Saved entries:

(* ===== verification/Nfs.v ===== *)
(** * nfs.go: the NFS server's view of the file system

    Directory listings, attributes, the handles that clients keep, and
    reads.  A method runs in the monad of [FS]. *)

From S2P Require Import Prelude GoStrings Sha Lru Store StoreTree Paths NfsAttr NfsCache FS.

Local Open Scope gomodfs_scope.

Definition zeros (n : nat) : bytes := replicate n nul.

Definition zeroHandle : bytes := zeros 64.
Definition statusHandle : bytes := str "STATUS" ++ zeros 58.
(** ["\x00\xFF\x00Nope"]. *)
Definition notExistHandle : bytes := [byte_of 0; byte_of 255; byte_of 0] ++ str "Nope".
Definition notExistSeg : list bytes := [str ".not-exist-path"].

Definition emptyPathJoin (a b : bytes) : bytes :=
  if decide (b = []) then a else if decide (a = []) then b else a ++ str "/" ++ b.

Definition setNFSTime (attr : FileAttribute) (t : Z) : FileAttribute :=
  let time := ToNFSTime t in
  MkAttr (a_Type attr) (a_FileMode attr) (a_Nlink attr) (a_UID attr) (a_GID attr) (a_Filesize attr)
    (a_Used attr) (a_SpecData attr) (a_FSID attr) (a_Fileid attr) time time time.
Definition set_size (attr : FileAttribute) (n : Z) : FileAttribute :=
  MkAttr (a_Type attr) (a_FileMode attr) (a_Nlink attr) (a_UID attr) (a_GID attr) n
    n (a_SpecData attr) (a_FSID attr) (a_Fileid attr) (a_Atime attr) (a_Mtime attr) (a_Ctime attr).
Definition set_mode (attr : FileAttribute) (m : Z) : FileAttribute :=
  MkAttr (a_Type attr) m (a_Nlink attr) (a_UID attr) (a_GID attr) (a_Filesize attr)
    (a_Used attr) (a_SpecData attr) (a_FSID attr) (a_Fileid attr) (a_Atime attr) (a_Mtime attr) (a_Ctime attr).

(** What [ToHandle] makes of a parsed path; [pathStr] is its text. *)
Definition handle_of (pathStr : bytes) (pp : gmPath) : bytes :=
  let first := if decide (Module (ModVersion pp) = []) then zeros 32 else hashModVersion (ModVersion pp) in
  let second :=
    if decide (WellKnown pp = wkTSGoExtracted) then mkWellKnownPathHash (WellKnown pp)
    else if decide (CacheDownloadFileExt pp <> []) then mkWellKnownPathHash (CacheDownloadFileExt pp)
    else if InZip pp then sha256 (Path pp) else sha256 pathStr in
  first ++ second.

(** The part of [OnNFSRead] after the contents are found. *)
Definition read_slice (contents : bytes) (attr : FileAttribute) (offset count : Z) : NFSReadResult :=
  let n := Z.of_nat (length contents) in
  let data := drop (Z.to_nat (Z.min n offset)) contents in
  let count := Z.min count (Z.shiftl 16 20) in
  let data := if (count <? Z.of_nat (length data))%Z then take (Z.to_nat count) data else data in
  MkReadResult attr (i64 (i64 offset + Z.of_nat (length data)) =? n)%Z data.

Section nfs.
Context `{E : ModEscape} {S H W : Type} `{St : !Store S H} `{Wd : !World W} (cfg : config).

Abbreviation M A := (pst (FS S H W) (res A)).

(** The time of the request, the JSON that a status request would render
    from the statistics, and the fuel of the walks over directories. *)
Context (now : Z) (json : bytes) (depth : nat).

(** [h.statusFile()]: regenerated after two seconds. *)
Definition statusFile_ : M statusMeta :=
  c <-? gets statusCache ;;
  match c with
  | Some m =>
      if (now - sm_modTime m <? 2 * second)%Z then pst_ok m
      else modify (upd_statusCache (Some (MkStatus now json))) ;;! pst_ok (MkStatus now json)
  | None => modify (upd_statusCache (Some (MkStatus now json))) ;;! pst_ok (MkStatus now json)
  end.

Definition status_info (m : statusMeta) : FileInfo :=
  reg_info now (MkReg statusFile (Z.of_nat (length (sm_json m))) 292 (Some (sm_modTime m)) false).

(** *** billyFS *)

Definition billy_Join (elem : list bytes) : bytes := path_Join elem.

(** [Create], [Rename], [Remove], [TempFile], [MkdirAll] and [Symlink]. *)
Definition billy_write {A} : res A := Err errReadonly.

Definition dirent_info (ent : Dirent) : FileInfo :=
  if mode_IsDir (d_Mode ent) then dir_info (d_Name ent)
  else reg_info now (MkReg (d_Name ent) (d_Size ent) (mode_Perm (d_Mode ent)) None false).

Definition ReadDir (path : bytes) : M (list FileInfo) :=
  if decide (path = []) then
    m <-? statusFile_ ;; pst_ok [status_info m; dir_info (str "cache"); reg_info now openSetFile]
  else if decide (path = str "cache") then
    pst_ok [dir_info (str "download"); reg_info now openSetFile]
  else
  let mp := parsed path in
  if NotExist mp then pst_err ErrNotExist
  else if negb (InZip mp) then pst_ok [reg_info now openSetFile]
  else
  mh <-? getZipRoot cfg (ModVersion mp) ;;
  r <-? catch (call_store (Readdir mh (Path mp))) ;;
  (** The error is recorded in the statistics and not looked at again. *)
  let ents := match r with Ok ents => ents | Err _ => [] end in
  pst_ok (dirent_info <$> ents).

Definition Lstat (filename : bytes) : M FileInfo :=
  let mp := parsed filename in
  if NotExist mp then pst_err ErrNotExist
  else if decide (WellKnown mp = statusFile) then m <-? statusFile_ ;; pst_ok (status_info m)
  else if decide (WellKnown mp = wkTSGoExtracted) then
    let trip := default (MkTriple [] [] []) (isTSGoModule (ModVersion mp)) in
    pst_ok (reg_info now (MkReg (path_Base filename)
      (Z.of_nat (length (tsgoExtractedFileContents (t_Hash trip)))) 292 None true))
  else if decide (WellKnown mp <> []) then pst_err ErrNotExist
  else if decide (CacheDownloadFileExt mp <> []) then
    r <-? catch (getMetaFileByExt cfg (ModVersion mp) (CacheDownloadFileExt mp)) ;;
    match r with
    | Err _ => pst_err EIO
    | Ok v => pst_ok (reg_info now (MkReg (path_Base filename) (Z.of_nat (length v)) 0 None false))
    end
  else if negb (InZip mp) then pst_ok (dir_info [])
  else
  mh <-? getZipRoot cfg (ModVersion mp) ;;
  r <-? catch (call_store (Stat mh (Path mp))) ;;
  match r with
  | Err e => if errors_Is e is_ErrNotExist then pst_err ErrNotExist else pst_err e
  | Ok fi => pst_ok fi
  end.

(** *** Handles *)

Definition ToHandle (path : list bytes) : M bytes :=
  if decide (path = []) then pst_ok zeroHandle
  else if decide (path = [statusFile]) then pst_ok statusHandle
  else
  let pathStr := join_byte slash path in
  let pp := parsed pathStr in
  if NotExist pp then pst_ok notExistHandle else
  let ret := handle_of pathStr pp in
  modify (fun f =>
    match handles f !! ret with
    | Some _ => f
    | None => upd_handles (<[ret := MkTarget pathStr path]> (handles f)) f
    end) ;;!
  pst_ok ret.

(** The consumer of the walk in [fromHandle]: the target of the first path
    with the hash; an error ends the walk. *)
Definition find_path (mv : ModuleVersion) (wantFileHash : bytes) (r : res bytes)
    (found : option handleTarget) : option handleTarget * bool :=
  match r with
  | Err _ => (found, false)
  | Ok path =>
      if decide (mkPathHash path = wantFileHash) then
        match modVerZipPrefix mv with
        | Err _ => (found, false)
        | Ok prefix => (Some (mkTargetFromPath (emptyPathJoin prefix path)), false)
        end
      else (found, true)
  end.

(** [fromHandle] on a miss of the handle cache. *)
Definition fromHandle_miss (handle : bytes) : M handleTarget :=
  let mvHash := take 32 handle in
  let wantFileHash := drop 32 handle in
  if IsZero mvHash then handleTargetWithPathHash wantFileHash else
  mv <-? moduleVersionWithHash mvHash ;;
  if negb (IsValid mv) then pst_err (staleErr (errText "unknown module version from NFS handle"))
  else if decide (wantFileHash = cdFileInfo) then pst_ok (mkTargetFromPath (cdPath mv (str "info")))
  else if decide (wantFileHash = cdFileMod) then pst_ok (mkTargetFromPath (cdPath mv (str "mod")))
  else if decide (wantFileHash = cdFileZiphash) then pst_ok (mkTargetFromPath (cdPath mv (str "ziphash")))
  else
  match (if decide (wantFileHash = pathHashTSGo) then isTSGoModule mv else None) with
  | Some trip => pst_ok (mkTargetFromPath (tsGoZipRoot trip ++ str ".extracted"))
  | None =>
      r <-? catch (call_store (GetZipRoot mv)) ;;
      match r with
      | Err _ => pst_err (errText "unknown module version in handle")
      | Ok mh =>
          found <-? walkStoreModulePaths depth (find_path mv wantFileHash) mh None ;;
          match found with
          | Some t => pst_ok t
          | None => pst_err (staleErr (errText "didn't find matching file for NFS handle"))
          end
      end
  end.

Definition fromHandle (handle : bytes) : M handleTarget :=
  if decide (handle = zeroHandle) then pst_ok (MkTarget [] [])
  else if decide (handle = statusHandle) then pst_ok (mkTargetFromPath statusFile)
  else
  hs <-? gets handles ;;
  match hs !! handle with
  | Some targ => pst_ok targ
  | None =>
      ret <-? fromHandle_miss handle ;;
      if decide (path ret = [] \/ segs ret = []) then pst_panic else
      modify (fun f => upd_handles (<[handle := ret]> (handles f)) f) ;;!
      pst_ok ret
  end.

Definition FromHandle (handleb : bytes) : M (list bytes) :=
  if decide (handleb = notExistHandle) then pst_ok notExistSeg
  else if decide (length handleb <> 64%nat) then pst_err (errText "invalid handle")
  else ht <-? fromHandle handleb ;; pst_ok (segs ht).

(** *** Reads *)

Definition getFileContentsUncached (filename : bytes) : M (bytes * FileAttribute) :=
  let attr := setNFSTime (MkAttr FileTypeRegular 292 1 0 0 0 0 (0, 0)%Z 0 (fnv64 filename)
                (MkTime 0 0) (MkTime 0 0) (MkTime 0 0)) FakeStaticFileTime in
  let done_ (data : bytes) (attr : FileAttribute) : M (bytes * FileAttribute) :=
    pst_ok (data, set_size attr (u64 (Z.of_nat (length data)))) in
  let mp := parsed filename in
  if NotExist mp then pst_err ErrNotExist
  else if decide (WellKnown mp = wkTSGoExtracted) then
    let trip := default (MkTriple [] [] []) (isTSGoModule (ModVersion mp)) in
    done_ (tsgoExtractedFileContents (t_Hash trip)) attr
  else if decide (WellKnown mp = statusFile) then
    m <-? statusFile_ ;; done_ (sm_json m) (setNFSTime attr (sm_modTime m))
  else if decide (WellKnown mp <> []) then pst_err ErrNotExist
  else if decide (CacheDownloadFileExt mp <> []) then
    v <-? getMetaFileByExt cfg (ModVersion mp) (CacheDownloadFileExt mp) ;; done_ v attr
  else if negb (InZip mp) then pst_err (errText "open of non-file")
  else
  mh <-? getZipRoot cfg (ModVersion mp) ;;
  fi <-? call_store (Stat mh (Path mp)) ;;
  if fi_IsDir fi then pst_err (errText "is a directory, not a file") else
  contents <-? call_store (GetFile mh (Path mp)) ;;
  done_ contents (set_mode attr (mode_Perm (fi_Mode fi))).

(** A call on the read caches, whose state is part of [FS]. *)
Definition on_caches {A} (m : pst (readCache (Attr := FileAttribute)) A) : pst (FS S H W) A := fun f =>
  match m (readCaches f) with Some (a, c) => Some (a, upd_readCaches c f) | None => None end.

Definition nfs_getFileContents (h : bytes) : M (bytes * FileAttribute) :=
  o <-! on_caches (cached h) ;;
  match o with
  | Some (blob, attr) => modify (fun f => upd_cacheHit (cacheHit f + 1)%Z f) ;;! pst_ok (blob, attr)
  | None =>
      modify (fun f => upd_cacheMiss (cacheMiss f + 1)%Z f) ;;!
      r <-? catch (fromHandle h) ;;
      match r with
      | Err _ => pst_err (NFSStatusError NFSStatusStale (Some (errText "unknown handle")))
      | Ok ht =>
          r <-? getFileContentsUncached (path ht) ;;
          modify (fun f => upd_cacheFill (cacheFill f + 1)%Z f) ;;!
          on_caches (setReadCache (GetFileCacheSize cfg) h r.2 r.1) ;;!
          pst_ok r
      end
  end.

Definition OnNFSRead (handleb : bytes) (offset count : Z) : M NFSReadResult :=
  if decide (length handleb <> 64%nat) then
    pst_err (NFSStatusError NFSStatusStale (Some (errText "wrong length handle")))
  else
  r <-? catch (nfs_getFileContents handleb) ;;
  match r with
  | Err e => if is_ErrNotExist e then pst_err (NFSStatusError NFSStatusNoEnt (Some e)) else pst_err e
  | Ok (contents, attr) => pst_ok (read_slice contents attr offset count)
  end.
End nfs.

◆ WHAT THIS TASK INVOLVES ◆
From the entries above, print the lines beginning at the one with "(** *** billyFS *)" and stopping after the one with "(Z.of_nat (length (tsgoExtractedFileContents", exactly as written and with nothing else.

◆ ANSWER TO THIS PROBLEM ◆
(** *** billyFS *)

Definition billy_Join (elem : list bytes) : bytes := path_Join elem.

(** [Create], [Rename], [Remove], [TempFile], [MkdirAll] and [Symlink]. *)
Definition billy_write {A} : res A := Err errReadonly.

Definition dirent_info (ent : Dirent) : FileInfo :=
  if mode_IsDir (d_Mode ent) then dir_info (d_Name ent)
  else reg_info now (MkReg (d_Name ent) (d_Size ent) (mode_Perm (d_Mode ent)) None false).

Definition ReadDir (path : bytes) : M (list FileInfo) :=
  if decide (path = []) then
    m <-? statusFile_ ;; pst_ok [status_info m; dir_info (str "cache"); reg_info now openSetFile]
  else if decide (path = str "cache") then
    pst_ok [dir_info (str "download"); reg_info now openSetFile]
  else
  let mp := parsed path in
  if NotExist mp then pst_err ErrNotExist
  else if negb (InZip mp) then pst_ok [reg_info now openSetFile]
  else
  mh <-? getZipRoot cfg (ModVersion mp) ;;
  r <-? catch (call_store (Readdir mh (Path mp))) ;;
  (** The error is recorded in the statistics and not looked at again. *)
  let ents := match r with Ok ents => ents | Err _ => [] end in
  pst_ok (dirent_info <$> ents).

Definition Lstat (filename : bytes) : M FileInfo :=
  let mp := parsed filename in
  if NotExist mp then pst_err ErrNotExist
  else if decide (WellKnown mp = statusFile) then m <-? statusFile_ ;; pst_ok (status_info m)
  else if decide (WellKnown mp = wkTSGoExtracted) then
    let trip := default (MkTriple [] [] []) (isTSGoModule (ModVersion mp)) in
    pst_ok (reg_info now (MkReg (path_Base filename)
      (Z.of_nat (length (tsgoExtractedFileContents (t_Hash trip)))) 292 None true))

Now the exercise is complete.